▸ Exercise
Lines with "lift" in the entries below: count them and reply with the number alone.
--- START ---
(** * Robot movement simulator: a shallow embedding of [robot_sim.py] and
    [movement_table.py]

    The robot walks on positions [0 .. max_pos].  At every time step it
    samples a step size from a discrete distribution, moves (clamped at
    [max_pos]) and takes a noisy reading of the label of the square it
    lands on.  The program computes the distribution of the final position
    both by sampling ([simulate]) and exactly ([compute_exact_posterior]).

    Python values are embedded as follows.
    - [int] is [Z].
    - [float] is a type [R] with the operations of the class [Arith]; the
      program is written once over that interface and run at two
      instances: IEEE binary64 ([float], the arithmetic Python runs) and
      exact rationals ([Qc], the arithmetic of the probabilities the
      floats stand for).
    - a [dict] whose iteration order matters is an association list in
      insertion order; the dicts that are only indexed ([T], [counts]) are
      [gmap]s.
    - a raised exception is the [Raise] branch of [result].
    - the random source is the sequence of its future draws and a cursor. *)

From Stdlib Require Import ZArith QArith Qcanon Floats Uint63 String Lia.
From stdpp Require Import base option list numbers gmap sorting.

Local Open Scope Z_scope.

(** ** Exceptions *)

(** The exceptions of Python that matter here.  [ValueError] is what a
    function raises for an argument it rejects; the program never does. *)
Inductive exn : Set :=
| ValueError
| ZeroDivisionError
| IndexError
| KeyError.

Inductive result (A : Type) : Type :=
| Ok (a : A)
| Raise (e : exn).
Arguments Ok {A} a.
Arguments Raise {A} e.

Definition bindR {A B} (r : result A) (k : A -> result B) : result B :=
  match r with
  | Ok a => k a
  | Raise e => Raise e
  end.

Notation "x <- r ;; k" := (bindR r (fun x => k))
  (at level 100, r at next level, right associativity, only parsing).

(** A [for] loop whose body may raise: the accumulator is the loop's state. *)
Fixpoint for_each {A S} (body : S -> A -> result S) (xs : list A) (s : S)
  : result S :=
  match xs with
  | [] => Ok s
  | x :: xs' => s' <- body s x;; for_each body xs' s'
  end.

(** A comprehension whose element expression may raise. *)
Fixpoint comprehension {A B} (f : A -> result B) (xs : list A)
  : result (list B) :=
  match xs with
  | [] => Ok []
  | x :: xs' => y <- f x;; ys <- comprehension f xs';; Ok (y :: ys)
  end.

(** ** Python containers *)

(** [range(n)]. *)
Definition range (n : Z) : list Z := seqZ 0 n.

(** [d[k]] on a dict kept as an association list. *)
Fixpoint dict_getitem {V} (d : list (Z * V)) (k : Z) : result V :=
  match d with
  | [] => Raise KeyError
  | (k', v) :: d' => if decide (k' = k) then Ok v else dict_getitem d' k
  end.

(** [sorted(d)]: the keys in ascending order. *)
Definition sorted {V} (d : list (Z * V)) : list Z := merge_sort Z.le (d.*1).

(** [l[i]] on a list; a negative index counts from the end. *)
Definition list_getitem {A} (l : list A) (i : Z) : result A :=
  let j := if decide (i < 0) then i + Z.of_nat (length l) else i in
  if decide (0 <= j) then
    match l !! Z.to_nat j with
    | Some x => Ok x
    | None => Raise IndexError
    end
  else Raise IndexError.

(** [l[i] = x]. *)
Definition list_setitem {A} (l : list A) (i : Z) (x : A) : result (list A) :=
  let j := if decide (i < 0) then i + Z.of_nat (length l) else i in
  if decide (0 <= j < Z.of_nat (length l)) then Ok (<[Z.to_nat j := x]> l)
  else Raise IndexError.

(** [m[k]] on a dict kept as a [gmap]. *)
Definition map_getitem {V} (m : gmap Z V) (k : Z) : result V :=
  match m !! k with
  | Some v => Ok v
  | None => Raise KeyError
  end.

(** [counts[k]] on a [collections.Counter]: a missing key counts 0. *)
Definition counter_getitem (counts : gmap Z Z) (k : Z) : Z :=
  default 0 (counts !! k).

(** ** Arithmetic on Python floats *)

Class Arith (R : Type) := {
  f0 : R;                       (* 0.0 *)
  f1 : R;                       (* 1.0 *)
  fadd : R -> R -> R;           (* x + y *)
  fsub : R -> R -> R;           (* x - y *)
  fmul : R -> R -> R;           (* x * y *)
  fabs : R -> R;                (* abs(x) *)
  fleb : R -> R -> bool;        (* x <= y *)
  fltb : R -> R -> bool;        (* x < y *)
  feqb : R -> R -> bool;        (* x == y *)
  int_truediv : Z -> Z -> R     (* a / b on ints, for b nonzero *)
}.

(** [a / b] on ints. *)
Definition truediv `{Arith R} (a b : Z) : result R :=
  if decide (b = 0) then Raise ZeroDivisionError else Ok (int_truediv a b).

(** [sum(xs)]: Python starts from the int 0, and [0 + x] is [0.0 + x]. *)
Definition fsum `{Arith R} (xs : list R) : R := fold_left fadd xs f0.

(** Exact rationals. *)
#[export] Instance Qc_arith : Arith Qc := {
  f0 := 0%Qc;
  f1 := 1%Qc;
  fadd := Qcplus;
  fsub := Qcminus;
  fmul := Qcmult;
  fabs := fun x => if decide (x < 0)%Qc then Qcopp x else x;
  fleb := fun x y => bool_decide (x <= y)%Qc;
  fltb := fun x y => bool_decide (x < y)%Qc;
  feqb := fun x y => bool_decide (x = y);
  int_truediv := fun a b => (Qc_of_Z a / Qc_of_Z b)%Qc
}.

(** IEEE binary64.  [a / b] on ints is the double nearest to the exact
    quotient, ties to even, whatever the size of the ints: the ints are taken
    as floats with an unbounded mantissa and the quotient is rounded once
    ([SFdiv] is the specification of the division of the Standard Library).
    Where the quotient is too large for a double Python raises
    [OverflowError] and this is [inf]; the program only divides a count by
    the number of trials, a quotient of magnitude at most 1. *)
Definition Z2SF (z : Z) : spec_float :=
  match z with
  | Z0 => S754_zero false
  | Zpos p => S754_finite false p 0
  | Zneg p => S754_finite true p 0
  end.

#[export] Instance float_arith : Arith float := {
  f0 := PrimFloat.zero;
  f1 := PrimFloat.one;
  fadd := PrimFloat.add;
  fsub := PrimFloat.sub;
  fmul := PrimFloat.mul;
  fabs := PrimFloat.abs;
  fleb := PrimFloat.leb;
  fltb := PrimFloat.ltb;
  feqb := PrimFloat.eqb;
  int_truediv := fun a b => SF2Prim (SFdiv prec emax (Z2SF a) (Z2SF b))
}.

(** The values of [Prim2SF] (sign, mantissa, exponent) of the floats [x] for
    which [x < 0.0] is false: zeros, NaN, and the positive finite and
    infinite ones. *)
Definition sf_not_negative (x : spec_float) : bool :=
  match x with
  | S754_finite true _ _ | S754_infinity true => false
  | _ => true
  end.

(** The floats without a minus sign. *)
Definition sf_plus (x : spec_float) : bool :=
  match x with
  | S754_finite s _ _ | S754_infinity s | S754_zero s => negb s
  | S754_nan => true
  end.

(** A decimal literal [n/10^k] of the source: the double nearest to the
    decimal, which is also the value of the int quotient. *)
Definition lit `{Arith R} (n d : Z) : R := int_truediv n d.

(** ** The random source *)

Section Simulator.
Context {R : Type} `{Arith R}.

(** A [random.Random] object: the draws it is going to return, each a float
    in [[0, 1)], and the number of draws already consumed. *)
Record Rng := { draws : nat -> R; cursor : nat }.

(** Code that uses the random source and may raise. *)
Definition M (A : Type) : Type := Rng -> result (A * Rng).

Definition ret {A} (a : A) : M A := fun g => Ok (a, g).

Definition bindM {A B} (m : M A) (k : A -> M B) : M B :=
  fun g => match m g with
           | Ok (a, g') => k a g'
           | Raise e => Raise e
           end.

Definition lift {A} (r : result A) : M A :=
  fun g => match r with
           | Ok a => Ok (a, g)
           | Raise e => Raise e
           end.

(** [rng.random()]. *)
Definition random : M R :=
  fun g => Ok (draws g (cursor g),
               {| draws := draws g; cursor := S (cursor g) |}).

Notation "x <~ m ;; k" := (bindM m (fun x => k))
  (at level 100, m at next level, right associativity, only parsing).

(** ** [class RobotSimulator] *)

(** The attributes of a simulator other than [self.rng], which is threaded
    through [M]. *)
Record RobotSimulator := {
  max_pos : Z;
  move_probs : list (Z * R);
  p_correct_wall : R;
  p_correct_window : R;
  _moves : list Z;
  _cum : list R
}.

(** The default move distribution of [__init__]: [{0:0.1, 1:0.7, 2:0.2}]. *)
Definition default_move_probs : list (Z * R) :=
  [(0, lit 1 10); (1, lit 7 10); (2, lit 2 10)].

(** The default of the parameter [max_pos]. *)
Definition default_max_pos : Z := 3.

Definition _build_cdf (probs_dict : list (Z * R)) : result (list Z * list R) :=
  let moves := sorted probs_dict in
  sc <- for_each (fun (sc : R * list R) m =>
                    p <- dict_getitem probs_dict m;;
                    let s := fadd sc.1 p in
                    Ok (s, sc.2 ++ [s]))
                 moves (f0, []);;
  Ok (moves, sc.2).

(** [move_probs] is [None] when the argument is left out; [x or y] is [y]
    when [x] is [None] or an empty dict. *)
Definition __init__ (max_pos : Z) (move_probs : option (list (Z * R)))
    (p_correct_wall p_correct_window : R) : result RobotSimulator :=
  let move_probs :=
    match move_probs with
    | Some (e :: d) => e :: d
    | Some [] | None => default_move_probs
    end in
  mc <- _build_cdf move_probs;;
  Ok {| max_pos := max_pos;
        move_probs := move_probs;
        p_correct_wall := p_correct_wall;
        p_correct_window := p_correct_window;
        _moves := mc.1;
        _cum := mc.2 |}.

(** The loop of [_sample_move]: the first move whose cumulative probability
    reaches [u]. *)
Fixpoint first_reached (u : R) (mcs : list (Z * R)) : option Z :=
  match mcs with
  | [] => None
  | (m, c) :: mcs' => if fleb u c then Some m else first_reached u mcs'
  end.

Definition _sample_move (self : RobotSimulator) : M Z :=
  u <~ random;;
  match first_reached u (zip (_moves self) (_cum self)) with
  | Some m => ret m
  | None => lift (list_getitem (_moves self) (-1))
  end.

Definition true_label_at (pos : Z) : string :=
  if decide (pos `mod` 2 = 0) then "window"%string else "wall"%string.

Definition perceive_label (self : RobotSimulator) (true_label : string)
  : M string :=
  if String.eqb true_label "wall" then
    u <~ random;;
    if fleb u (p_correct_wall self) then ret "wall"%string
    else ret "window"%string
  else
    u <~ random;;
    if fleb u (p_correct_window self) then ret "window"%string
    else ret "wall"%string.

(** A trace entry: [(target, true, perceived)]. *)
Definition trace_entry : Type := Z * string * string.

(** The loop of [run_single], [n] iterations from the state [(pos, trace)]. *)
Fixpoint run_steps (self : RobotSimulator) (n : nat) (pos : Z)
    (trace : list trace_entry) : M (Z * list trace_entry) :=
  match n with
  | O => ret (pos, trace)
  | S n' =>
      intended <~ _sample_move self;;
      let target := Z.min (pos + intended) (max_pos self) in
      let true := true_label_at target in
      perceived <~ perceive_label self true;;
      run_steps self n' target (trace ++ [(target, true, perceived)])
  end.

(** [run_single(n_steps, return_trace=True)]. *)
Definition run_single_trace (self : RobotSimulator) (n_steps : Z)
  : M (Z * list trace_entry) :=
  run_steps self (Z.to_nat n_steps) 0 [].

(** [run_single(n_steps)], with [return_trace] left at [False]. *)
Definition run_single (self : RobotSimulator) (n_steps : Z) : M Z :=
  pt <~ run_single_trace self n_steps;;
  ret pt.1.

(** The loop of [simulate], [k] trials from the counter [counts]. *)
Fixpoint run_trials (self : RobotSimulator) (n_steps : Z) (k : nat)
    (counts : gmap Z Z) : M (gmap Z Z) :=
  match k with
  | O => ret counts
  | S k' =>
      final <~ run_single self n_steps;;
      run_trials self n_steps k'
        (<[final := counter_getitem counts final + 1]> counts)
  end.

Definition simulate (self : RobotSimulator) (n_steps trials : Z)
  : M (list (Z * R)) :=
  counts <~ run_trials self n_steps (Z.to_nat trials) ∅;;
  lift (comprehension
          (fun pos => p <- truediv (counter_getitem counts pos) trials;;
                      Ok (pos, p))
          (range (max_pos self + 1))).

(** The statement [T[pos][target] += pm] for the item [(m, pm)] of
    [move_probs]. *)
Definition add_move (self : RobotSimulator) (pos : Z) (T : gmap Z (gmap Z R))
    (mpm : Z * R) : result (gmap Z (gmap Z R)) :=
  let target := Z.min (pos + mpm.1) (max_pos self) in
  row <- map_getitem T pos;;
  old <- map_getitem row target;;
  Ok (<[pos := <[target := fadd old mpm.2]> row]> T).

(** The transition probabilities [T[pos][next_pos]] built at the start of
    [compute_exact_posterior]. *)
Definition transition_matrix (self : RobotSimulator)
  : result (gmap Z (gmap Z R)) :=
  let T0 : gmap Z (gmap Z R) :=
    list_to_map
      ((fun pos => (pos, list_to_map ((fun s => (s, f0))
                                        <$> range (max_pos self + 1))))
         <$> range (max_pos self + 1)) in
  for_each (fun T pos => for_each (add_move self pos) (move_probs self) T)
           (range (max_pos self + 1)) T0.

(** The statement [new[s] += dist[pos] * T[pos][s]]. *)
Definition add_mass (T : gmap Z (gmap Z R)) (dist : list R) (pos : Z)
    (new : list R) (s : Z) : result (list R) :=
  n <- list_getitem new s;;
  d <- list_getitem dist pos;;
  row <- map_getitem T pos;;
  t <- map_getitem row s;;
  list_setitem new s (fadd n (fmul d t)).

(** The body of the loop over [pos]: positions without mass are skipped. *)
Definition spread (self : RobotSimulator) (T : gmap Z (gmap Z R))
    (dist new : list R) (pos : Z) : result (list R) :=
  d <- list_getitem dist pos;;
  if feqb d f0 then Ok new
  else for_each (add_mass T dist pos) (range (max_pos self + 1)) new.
--- END ---
▸ Solution for this problem
3